Cette affaire commence par une tromperie : embauchée par la CRF pour contribuer à améliorer les conditions de vie des personnes non admises séjournant en zone d’attente, Anne de Loisy a utilisé un emploi rémunéré pour effectuer un travail d’investigation. Si sa préoccupation avait été la protection des non admis, elle aurait pu ou dû interpeller immédiatement la direction de l’Institution. Tel n’a pas été le cas. Elle a préféré se lancer dans la rédaction d’un ouvrage publié dix mois après la fin de son contrat de travail. Ses motivations sont elles réellement humanitaires ?

 

Ce livre a le mérite d’appeler l’attention de l’opinion publique sur le fonctionnement de la zone d’attente. Le quotidien n’y est évidemment ni facile ni agréable. Le retour contraint dans un pays d’origine, quitté dans des conditions toujours dramatiques, rime nécessairement avec échec et vie brisée. La zone d’attente est lieu de souffrances et de difficultés.

 

C’est ce qui justifie la présence de la CRF. A la demande des pouvoirs publics, sa mission est de porter assistance à des personnes en situation de détresse, dans le cadre fixé par le droit. Elle apporte un soutien humanitaire aux personnes, une autre association (ANAFE) s’occupant de les conseiller sur leurs droits.

 

Les volontaires de la CRF effectuent leur mission avec professionnalisme, sang froid, objectivité et rigueur ; des points hebdomadaires avec les agents de la Police aux Frontières leur permettent de signaler tous dérapages directement constatés ou recueillis par témoignage.
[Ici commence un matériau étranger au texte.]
(* ===== verification/MarketPipeline.v ===== *)
(** * Market ingestion

    [services/market_ingestion/]: [contracts.py] ([parse_levels]),
    [exchange_adapter.py] (raw exchange payloads to snapshots and deltas),
    [canonical_pipeline.py] (deltas and kline reports to envelopes on the
    broker), [integration_harness.py] (replay of a fixture),
    [connection_resilience.py] (backoff). A client is
    what it returns for a symbol and a limit; the clients of the repository are
    in [ExchangeClients.v]. Sorting
    by price is modelled for prices that are numbers. *)

From S2P Require Import Prelude PyStr PyFloat PyTime PyUuid PyHash PyVal Envelope Broker Notification.
From S2P Require Import OrderBook Kline.
From stdpp Require Import options.
From Stdlib Require Import Ascii String SpecFloat.

#[local] Open Scope Z_scope.

(** ** Levels *)

(** [level[0]] and [level[1]], or nothing when [len(level) < 2]. *)
Definition level_pair (level : val) : result (option (val * val)) :=
  match level with
  | VList (p :: a :: _) => Ok (Some (p, a))
  | VList _ => Ok None
  | VStr (String p (String a _)) => Ok (Some (VStr (String p ""), VStr (String a "")))
  | VStr _ => Ok None
  | VDict (_ :: _ :: _) => raise KeyError "0"
  | VDict _ => Ok None
  | _ => raise TypeError "object has no len()"
  end.

Definition parse_level (allow_zero : bool) (level : val) : result (option OrderBookLevel) :=
  pa ← level_pair level;
  match pa with
  | None => Ok None
  | Some (p, a) =>
      price ← float_of_val p;
      amount ← float_of_val a;
      if fltb amount fzero then Ok None
      else if feqb amount fzero && negb allow_zero then Ok None
      else Ok (Some (Level price amount))
  end.

(** Best price first: bids descending, asks ascending, both stable. *)
Definition sort_levels (is_bid : bool) (levels : list OrderBookLevel) : list OrderBookLevel :=
  sort_by (fun x y => if is_bid then negb (fltb (lv_price x) (lv_price y))
                      else negb (fltb (lv_price y) (lv_price x))) levels.

Definition parse_levels (levels : list val) (side_ : string) (allow_zero : bool)
  : result (list OrderBookLevel) :=
  parsed ← map_res (parse_level allow_zero) levels;
  Ok (sort_levels (String.eqb side_ "bid") (omap id parsed)).

(** ** The adapter *)

Definition _parse_optional_int (value : val) : result (option Z) :=
  match value with
  | VNone => Ok None
  | _ => try_except (n ← int_of_val value; Ok (Some n))
           (fun c => match c with TypeError => true | _ => is_value_error c end)
           (fun _ => Ok None)
  end.

Definition _normalize_delta_source (value : string) : result string :=
  let normalized := lower (strip value) in
  if bool_decide (normalized ∈ ["websocket"; "ws"]%string) then Ok "websocket"%string
  else if bool_decide (normalized ∈ ["rest"; "restful"; "http"]%string) then Ok "rest"%string
  else raise AdapterConfigurationError "delta_source must be 'websocket' or 'rest'".

Definition _normalize_snapshot (exchange symbol : string) (raw : dict) : result OrderBookSnapshot :=
  match dget "bids" raw, dget "asks" raw with
  | VList bids, VList asks =>
      sequence ← _parse_optional_int (py_or (dget "nonce" raw) (dget "sequence" raw));
      timestamp_ms ← _parse_optional_int (dget "timestamp" raw);
      bs ← parse_levels bids "bid" false;
      as_ ← parse_levels asks "ask" false;
      Ok {| sn_exchange := exchange; sn_symbol := symbol; sn_sequence := sequence;
            sn_timestamp_ms := timestamp_ms; sn_bids := bs; sn_asks := as_ |}
  | _, _ => raise AdapterPayloadError "Snapshot payload must contain list bids and asks"
  end.

Definition _normalize_delta (exchange symbol : string) (raw : dict) : result OrderBookDelta :=
  match dget "bids" raw, dget "asks" raw with
  | VList bids, VList asks =>
      start ← _parse_optional_int (py_or (dget "U" raw) (dget "sequence_start" raw));
      end_ ← _parse_optional_int (py_or (dget "u" raw) (dget "sequence_end" raw));
      range ← match start, end_ with
              | None, None =>
                  nonce ← _parse_optional_int (py_or (dget "nonce" raw) (dget "sequence" raw));
                  Ok (nonce, nonce)
              | _, _ => Ok (start, end_)
              end;
      timestamp_ms ← _parse_optional_int (dget "timestamp" raw);
      bs ← parse_levels bids "bid" true;
      as_ ← parse_levels asks "ask" true;
      Ok {| de_exchange := exchange; de_symbol := symbol; de_sequence_start := range.1;
            de_sequence_end := range.2; de_timestamp_ms := timestamp_ms; de_bids := bs; de_asks := as_ |}
  | _, _ => raise AdapterPayloadError "Delta payload must contain list bids and asks"
  end.

(** The clients answer with a payload or raise. *)
Definition client := string -> Z -> result dict.
Record CCXTIngestionAdapter := {
  ad_exchange : string;
  ad_rest_client : client;
  ad_ws_client : client;
  ad_delta_source : string;
}.

Definition bootstrap_snapshot (ad : CCXTIngestionAdapter) (symbol : string) (limit : Z)
  : result OrderBookSnapshot :=
  raw ← ad_rest_client ad symbol limit;
  _normalize_snapshot (ad_exchange ad) symbol raw.

Definition poll_delta (ad : CCXTIngestionAdapter) (symbol : string) (limit : Z)
    (source_override : option string) : result OrderBookDelta :=
  source ← _normalize_delta_source (default (ad_delta_source ad) source_override);
  raw ← (if String.eqb source "rest" then ad_rest_client ad symbol limit
         else ad_ws_client ad symbol limit);
  _normalize_delta (ad_exchange ad) symbol raw.

(** ** The canonical pipeline *)

Definition lv_dict (level : OrderBookLevel) : val :=
  VDict [("price", VFloat (lv_price level)); ("amount", VFloat (lv_amount level))].

Definition normalize_order_book_delta (delta : OrderBookDelta) : dict :=
  [("exchange", VStr (de_exchange delta)); ("symbol", VStr (de_symbol delta));
   ("timestamp_ms", opt_int (de_timestamp_ms delta));
   ("sequence_start", opt_int (de_sequence_start delta));
   ("sequence_end", opt_int (de_sequence_end delta));
   ("bids", VList (lv_dict <$> de_bids delta)); ("asks", VList (lv_dict <$> de_asks delta))].

(** The clock reading and the two random UUIDs of one envelope. *)
Record draws := Draws { dw_now : Z; dw_trace : Z; dw_decision : Z }.

Definition canonical_envelope (service_name : string) (dw : draws) (event_type mode : string)
    (payload : dict) (idempotency_key : string) : dict :=
  [("trace_id", VStr (uuid_str (dw_trace dw))); ("decision_id", VStr (uuid_str (dw_decision dw)));
   ("mode", VStr mode); ("idempotency_key", VStr idempotency_key); ("event_type", VStr event_type);
   ("emitted_at", VStr (iso_z (dw_now dw))); ("payload", VDict payload); ("service", VStr service_name)].

Definition _build_envelope (service_name : string) (dw : draws) (event_type mode : string)
    (payload : dict) (idempotency_key : string) : result dict :=
  let envelope := canonical_envelope service_name dw event_type mode payload idempotency_key in
  _ ← validate_envelope (VDict envelope);
  Ok envelope.

Definition or_na (n : option Z) : string := match n with Some k => str_of_Z k | None => "na" end.

Definition delta_key (delta : OrderBookDelta) : string :=
  "market.canonical.orderbook_delta:" +:+ de_exchange delta +:+ ":" +:+ de_symbol delta +:+ ":" +:+
  or_na (de_sequence_end delta).

Definition delta_envelope (service_name : string) (dw : draws) (delta : OrderBookDelta) (mode : string)
  : result dict :=
  _build_envelope service_name dw "market.canonical.orderbook_delta" mode
    (normalize_order_book_delta delta) (delta_key delta).

Definition publish_order_book_delta (service_name : string) (dw : draws) (delta : OrderBookDelta)
    (mode : string) : prog InMemoryTopicBroker dict :=
  envelope ← lift (delta_envelope service_name dw delta mode);
  _ ← broker_publish "market.canonical" envelope;
  mret envelope.
(** C31. In websocket mode, whatever the exchange answers and whether or not the cycle
    raises, a cycle publishes at most one order book delta, and exactly one when it
    returns, which is the envelope it returns. That delta takes the worker's own order
    book to its new state: it is the delta of the websocket, and the book accepted
    it in sequence, or it is the REST snapshot of the cycle, which replaced the book. So a
    stale delta and one after a gap are never published. Everything else on the broker is
    notifications. *)
Theorem published_delta_follows_book c y w w' r e0 :
  _source_is_websocket (mc_delta_source c) = true -> mk_sync_engine w = Some e0 -> bindings_declared (mk_broker w) ->
  run_once c y w = (w', r) ->
  exists log, emits (mk_broker w) (mk_broker w') log /\
    ((Forall not_delta log /\ is_ok r = false) \/
     exists e e' delta message before after,
       log = before ++ ("market.canonical"%string, message) :: after /\ Forall not_delta before /\ Forall not_delta after /\
       dict_get "event_type" message = Some (VStr DELTA) /\ dget "payload" message = VDict (normalize_order_book_delta delta) /\
       starts_from c y w e /\ mk_sync_engine w' = Some e' /\ follows c y (mk_last_delta_source w') delta e e' /\
       (forall envelope, r = Ok envelope -> envelope = message)).
Proof.
  intros Hws He Hd H. unfold run_once in H. destruct (run_body c y w) as [w1 [env|x]] eqn:Eb.
  - injection H as <- <-. exact (body_publishes _ _ _ _ _ _ Hws He Hd Eb).
  - destruct (body_publishes _ _ _ _ _ _ Hws He Hd Eb) as (log & L1 & Hp).
    unfold mbind, prog_bind in H. destruct (notify_connectivity _ _ _ _ _ _ w1) as [w2 r2] eqn:En.
    destruct (quiet_notify _ _ _ _ _ _ _ _ _ En (emits_declared _ _ _ L1 Hd)) as (l2 & L2 & N2).
    pose proof (fixes_notify book _ _ _ _ _ _ _ _ _ En) as Hk. injection Hk as Hk1 Hk2.
    assert (w' = w2 /\ is_ok r = false) as [-> Hr] by (by destruct r2 as [[]|]; injection H as <- <-).
    exists (log ++ l2). split; [by eapply emits_trans|].
    destruct Hp as [[Hn _]|(e & e' & delta & message & before & after & -> & Nb & Na & Ht & Hpl & Hst & Hen & Hf & _)].
    + left. split; [by apply Forall_app|done].
    + right. exists e, e', delta, message, before, (after ++ l2). rewrite Hk1, Hk2, <- app_assoc.
      split_and!; try done; [by apply Forall_app|]. intros envelope ->. done.
Qed.

(** ** A stale stream is not polled again *)

(** Cycles one after the other. *)
Fixpoint run_cycles (c : market_config) (ys : list cycle) (w : market_worker) : market_worker * list (result dict) :=
  match ys with
  | [] => (w, [])
  | y :: ys' => let '(w1, r) := run_once c y w in let '(w2, rs) := run_cycles c ys' w1 in (w2, r :: rs)
  end.

(** The same cycle with another answer of the websocket. *)
Definition with_ws (answer : cycle -> result dict) (y : cycle) : cycle :=
  {| cy_rest := cy_rest y; cy_ws := answer y; cy_klines := cy_klines y; cy_monotonic := cy_monotonic y;
     cy_time := cy_time y; cy_now := cy_now y; cy_uuid := cy_uuid y; cy_draws := cy_draws y;
     cy_random := cy_random y; cy_pow := cy_pow y |}.

(** A cycle starts less than the probe interval after the snapshot of the one
    before it. *)
Fixpoint frequent (c : market_config) (probe : f64) (ys : list cycle) : Prop :=
  match ys with
  | [] => True
  | y :: ys' => fltb (cy_monotonic y 1) probe = true /\
                frequent c (fadd (cy_monotonic y 4) (mc_ws_probe_interval_seconds c)) ys'
  end.

(** A stale manager, and REST answers. *)
Definition silent (c : market_config) (m : ConnectionResilienceManager) (y : cycle) : Prop :=
  is_stale (cy_monotonic y 1) m = true /\ exists sn, fetch_snapshot c y 1 = Ok sn.

Record cut_over (c : market_config) (m : ConnectionResilienceManager) (w : market_worker) : Prop := {
  cut_bootstrapped : mk_bootstrapped w = true;
  cut_engine : exists e, mk_sync_engine w = Some e /\ ob_exchange e = mc_exchange c /\ ob_symbol e = mc_symbol c;
  cut_resilience : mk_resilience w = Some m }.

Lemma fetch_snapshot_scope c y k sn :
  fetch_snapshot c y k = Ok sn -> sn_exchange sn = mc_exchange c /\ sn_symbol sn = mc_symbol c.
Proof.
  unfold fetch_snapshot, bootstrap_snapshot. intros (raw & _ & H)%bind_Ok. unfold _normalize_snapshot in H.
  destruct (dget "bids" raw); try done. destruct (dget "asks" raw); try done. cbn [ad_exchange adapter] in H.
  repeat (let a := fresh in let E := fresh in apply bind_Ok in H as (a & E & H)). by injection H as <-.
Qed.

Definition cutover_body (c : market_config) (y : cycle) : prog market_worker dict :=
  delta ← _fetch_rest_snapshot_delta c y "stream_stale_cutover";
  publish_and_store c y delta.

(** The cycle takes the REST snapshot. *)
Lemma run_body_cut_over c m y w :
  _source_is_websocket (mc_delta_source c) = true -> cut_over c m w -> silent c m y ->
  fltb (cy_monotonic y 1) (mk_next_ws_probe w) = true -> run_body c y w = cutover_body c y w.
Proof.
  intros Hws [Hb _ Hm] [Hst _] Hp. assert (bootstrap c y w = (w, Ok tt)) as Hboot by (unfold bootstrap; by rewrite gets_bind, Hb).
  unfold run_body, cutover_body. unfold mbind at 1, prog_bind at 1. rewrite Hboot. unfold mbind, prog_bind, next_delta.
  rewrite Hws. unfold _poll_websocket_delta_with_integrity. by rewrite !gets_bind, Hm, Hst, Hp.
Qed.

Lemma fetch_rest_ok c y reason w e sn :
  mk_sync_engine w = Some e -> ob_exchange e = mc_exchange c -> ob_symbol e = mc_symbol c ->
  fetch_snapshot c y 1 = Ok sn ->
  exists e', load_snapshot sn e = Ok e' /\
    _fetch_rest_snapshot_delta c y reason w =
      (set_next_probe (fadd (cy_monotonic y 4) (mc_ws_probe_interval_seconds c))
         (set_source "rest" (Some reason) (on_metrics (record_resync_request (cy_time y 1)) (set_engine e' w))),
       Ok (_snapshot_to_delta sn)).
Proof.
  intros He Hx Hy Hsn. destruct (fetch_snapshot_scope _ _ _ _ Hsn) as [S1 S2].
  unfold _fetch_rest_snapshot_delta. rewrite lift_bind, Hsn. unfold load_into_engine. unfold mbind at 1, prog_bind at 1.
  rewrite gets_bind, He, lift_bind. unfold load_snapshot. rewrite scope_ok by congruence. cbn [mbind result_bind].
  eexists. split; reflexivity.
Qed.

Lemma cutover_body_spec c m y w :
  cut_over c m w -> silent c m y ->
  cut_over c m (cutover_body c y w).1 /\ mk_last_delta_source (cutover_body c y w).1 = Some "rest"%string /\
  mk_next_ws_probe (cutover_body c y w).1 = fadd (cy_monotonic y 4) (mc_ws_probe_interval_seconds c).
Proof.
  intros [Hb (e & He & Hx & Hy) Hm] [_ (sn & Hsn)].
  destruct (fetch_rest_ok c y "stream_stale_cutover" w e sn He Hx Hy Hsn) as (e' & Hl & Hf).
  assert (ob_exchange e' = ob_exchange e /\ ob_symbol e' = ob_symbol e) as [X1 X2].
  { unfold load_snapshot in Hl. by apply bind_Ok in Hl as (u & _ & [= <-]). }
  unfold cutover_body. unfold mbind, prog_bind. rewrite Hf. cbv beta iota.
  match goal with |- context [publish_and_store c y ?d ?w1] =>
    pose proof (fixes_publish link c y d w1 _ _ (surjective_pairing _)) as Hk end.
  split_and!; [|exact (f_equal snd Hk)|exact (f_equal (fun x => x.1.2) Hk)]. split.
  - exact (eq_trans (f_equal (fun x => x.1.1.1.1) Hk) Hb).
  - exists e'. split; [exact (f_equal (fun x => x.1.1.1.2) Hk)|]. split; congruence.
  - exact (eq_trans (f_equal (fun x => x.1.1.2) Hk) Hm).
Qed.

Lemma cut_over_link c m w w' : link w' = link w -> cut_over c m w -> cut_over c m w'.
Proof.
  unfold link. intros [= E1 E2 E3 E4 E5] [Hb (e & He & Hs) Hm]. split; [congruence| |congruence].
  exists e. split; [congruence|done].
Qed.

Lemma run_once_cut_over c m y w answer :
  _source_is_websocket (mc_delta_source c) = true -> cut_over c m w -> silent c m y ->
  fltb (cy_monotonic y 1) (mk_next_ws_probe w) = true ->
  run_once c (with_ws answer y) w = run_once c y w /\
  cut_over c m (run_once c y w).1 /\ mk_last_delta_source (run_once c y w).1 = Some "rest"%string /\
  mk_next_ws_probe (run_once c y w).1 = fadd (cy_monotonic y 4) (mc_ws_probe_interval_seconds c).
Proof.
  intros Hws Hc Hs Hp. pose proof (run_body_cut_over _ _ _ _ Hws Hc Hs Hp) as E.
  pose proof (run_body_cut_over c m (with_ws answer y) w Hws Hc Hs Hp) as E'.
  change (cutover_body c (with_ws answer y) w) with (cutover_body c y w) in E'.
  destruct (cutover_body_spec c m y w Hc Hs) as (C1 & C2 & C3). unfold run_once. rewrite E, E'.
  destruct (cutover_body c y w) as [w' [env|exc]]; [done|]. split; [done|]. cbn [fst] in C1, C2, C3.
  match goal with |- context [(?m w').1] => assert (keeps link m) as Hk by (apply fixes_bind; [apply fixes_notify; apply _|intros; apply fixes_lift]);
    pose proof (Hk w' _ _ (surjective_pairing _)) as Hl end.
  split; [by eapply cut_over_link|]. injection Hl as _ _ _ -> ->. done.
Qed.

(** The time of the next websocket probe is put off by every REST snapshot, also
    by those taken because the stream is stale. A worker in websocket mode whose
    stream has gone stale and whose cycles follow each other faster than the probe
    interval takes every message from REST: it never asks the websocket again,
    whatever the websocket would answer, so the stream cannot recover. *)
Theorem stale_stream_never_probed c m answer ys w :
  _source_is_websocket (mc_delta_source c) = true -> cut_over c m w -> Forall (silent c m) ys ->
  frequent c (mk_next_ws_probe w) ys ->
  run_cycles c (with_ws answer <$> ys) w = run_cycles c ys w /\
  cut_over c m (run_cycles c ys w).1 /\
  (ys <> [] -> mk_last_delta_source (run_cycles c ys w).1 = Some "rest"%string).
Proof.
  intros Hws Hc Hl. revert w Hc. induction Hl as [|y ys Hy Hl IH]; intros w Hc Hf; [done|]. destruct Hf as [Hp Hf].
  destruct (run_once_cut_over c m y w answer Hws Hc Hy Hp) as (E & Hc1 & Hs1 & Hp1).
  rewrite fmap_cons. cbn [run_cycles]. rewrite E. destruct (run_once c y w) as [w1 r]. cbn [fst] in *.
  rewrite <- Hp1 in Hf. destruct (IH w1 Hc1 Hf) as (E2 & Hc2 & Hs2). rewrite E2.
  destruct (run_cycles c ys w1) as [w2 rs] eqn:Er. cbn [fst] in *. split; [done|]. split; [done|]. intros _.
  destruct ys as [|y' ys]; [|by apply Hs2]. by injection Er as <- <-.
Qed.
Un premier rapport annuel a été transmis au Ministère de l’Intérieur en février 2004.

 

Depuis avril 2004 (fin du contrat d’Anne de Loisy), la présence de la CRF a entraîné des aménagements substantiels visant au respect de la dignité des non admis : suppression des réveils nocturnes par haut-parleurs, améliorations considérables des conditions d’accueil et d’hygiène…

 

L’Institution ne nie pas la difficulté de sa tâche, et conformément à la convention triennale qui la lie au Ministère de l’Intérieur, prépare son bilan annuel qui permettra de proposer des mesures destinées à faire progresser encore les conditions de vie des non admis.

 

La Croix-Rouge française n’entend pas fuir ses responsabilités mais bien poursuivre son action humanitaire en zone d’attente, convaincue que son engagement n’a d’impact significatif que dans la durée.